— PROBLEM —
Would you return every line of the listing below that has "exactly" in it?

— RAW DATA —
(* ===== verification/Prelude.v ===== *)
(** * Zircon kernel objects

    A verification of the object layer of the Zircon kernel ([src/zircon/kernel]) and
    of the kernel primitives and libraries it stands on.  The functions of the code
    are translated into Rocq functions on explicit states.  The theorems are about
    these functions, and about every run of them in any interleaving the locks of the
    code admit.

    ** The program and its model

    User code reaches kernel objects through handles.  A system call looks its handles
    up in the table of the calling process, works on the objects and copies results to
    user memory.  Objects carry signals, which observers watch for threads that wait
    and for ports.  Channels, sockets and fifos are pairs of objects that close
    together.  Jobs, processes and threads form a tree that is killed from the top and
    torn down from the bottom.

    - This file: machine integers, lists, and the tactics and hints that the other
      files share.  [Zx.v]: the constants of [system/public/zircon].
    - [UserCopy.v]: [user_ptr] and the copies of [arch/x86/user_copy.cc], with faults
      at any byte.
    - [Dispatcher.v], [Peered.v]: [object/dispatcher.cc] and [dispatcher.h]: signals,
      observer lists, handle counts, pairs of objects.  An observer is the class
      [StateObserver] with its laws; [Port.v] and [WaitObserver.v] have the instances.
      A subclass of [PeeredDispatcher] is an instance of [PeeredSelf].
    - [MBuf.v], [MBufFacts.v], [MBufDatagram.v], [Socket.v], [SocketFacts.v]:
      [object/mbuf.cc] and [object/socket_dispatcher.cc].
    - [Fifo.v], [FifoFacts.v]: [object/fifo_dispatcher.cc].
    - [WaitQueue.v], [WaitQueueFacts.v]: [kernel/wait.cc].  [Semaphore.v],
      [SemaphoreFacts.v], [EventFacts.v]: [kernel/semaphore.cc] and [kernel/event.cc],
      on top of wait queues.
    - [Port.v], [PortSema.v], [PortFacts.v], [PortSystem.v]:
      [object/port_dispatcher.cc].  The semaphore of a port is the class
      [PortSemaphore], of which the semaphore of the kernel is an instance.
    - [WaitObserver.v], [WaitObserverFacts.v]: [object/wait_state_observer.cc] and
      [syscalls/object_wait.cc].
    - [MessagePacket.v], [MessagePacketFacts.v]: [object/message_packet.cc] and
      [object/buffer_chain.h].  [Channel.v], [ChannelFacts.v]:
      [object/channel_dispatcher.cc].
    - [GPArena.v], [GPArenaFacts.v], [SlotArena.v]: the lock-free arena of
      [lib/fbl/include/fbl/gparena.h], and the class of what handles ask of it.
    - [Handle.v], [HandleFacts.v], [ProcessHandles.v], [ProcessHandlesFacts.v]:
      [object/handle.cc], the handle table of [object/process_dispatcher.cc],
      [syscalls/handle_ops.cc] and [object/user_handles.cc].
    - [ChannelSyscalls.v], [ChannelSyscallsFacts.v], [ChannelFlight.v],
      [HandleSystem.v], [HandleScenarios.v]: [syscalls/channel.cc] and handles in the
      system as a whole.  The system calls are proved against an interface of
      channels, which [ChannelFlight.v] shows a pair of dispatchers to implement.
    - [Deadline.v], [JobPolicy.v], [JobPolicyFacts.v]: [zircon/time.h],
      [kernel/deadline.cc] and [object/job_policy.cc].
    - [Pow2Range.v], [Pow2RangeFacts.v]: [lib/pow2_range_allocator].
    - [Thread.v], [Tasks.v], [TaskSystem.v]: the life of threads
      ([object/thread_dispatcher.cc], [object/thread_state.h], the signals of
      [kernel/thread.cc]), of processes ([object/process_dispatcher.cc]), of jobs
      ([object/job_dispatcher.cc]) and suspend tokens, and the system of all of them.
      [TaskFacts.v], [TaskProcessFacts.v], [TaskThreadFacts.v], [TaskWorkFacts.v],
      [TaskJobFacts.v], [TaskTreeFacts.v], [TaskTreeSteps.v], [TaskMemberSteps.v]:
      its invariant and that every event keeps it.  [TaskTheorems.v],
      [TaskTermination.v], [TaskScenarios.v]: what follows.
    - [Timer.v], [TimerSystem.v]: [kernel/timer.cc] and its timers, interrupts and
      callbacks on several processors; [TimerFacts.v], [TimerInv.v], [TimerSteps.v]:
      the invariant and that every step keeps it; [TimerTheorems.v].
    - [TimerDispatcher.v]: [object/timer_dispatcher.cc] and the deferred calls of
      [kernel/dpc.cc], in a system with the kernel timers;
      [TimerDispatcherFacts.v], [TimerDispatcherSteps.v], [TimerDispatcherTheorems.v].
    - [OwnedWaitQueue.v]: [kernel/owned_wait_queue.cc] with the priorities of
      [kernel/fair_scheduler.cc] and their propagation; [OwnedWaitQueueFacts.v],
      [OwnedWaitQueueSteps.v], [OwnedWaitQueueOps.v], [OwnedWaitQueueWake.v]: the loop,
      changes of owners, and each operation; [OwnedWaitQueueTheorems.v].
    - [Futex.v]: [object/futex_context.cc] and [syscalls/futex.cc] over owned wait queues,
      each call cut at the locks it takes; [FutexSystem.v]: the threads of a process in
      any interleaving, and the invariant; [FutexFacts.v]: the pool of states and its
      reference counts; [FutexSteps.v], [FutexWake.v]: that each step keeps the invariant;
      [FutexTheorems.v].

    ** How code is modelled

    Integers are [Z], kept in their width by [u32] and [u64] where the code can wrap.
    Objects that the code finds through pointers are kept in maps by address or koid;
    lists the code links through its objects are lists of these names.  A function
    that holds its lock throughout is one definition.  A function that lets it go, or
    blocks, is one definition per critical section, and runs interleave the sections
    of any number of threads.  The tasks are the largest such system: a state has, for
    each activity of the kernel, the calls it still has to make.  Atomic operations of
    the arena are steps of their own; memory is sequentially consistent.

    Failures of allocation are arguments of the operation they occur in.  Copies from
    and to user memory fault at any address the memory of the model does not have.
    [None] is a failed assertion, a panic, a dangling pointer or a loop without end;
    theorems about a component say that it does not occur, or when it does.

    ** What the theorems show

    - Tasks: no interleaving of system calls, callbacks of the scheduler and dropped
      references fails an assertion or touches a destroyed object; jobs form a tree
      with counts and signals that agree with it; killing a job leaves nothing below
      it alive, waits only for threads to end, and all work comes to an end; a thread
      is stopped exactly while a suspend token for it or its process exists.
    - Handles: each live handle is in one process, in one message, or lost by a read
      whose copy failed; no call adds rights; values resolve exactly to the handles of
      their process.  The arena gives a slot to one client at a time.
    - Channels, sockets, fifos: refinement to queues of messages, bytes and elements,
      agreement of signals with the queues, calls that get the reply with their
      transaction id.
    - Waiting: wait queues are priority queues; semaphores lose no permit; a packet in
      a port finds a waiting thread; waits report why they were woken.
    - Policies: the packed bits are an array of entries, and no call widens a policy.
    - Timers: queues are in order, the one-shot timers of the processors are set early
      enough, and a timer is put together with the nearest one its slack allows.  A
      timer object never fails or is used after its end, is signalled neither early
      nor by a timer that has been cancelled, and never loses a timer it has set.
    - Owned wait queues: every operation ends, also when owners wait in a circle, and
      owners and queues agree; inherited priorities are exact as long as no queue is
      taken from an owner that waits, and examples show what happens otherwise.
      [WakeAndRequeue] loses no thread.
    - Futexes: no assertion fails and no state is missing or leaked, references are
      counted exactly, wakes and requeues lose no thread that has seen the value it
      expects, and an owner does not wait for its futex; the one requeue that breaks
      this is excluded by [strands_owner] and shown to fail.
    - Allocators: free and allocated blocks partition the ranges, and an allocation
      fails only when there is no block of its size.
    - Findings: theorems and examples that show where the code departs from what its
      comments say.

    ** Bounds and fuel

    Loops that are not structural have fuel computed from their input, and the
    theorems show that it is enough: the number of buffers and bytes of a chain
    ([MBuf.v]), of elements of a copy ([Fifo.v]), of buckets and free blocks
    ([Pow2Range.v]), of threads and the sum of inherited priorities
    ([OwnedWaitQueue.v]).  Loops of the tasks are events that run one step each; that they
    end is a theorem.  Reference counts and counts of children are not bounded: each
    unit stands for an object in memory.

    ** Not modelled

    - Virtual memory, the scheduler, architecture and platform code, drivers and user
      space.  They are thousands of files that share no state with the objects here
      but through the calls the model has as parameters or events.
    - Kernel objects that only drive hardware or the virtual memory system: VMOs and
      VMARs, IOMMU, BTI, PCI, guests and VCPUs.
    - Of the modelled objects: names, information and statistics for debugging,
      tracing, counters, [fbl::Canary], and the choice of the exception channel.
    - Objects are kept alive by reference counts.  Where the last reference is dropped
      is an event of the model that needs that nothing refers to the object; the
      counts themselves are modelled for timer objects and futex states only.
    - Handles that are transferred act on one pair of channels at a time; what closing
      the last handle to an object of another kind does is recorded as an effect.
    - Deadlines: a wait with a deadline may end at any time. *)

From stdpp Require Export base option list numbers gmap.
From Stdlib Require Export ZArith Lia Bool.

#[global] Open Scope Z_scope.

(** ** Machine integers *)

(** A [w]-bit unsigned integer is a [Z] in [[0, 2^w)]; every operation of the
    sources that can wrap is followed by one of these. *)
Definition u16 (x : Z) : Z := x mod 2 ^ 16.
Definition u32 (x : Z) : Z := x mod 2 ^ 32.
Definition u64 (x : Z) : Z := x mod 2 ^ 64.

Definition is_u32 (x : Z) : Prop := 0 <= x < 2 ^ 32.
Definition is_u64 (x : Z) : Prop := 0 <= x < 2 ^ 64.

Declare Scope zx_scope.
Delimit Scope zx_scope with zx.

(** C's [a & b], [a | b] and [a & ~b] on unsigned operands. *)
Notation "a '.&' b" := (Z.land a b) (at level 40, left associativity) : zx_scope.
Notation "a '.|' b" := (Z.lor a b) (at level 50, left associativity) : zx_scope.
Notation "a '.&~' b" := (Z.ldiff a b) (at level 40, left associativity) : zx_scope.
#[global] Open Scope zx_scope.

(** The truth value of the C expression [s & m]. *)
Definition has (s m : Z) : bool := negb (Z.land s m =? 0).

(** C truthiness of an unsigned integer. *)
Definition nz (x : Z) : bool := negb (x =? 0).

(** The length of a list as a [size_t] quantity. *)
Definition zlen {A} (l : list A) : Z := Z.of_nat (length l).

— ANSWER SECTION —
      is stopped exactly while a suspend token for it or its process exists.
      whose copy failed; no call adds rights; values resolve exactly to the handles of
      counted exactly, wakes and requeues lose no thread that has seen the value it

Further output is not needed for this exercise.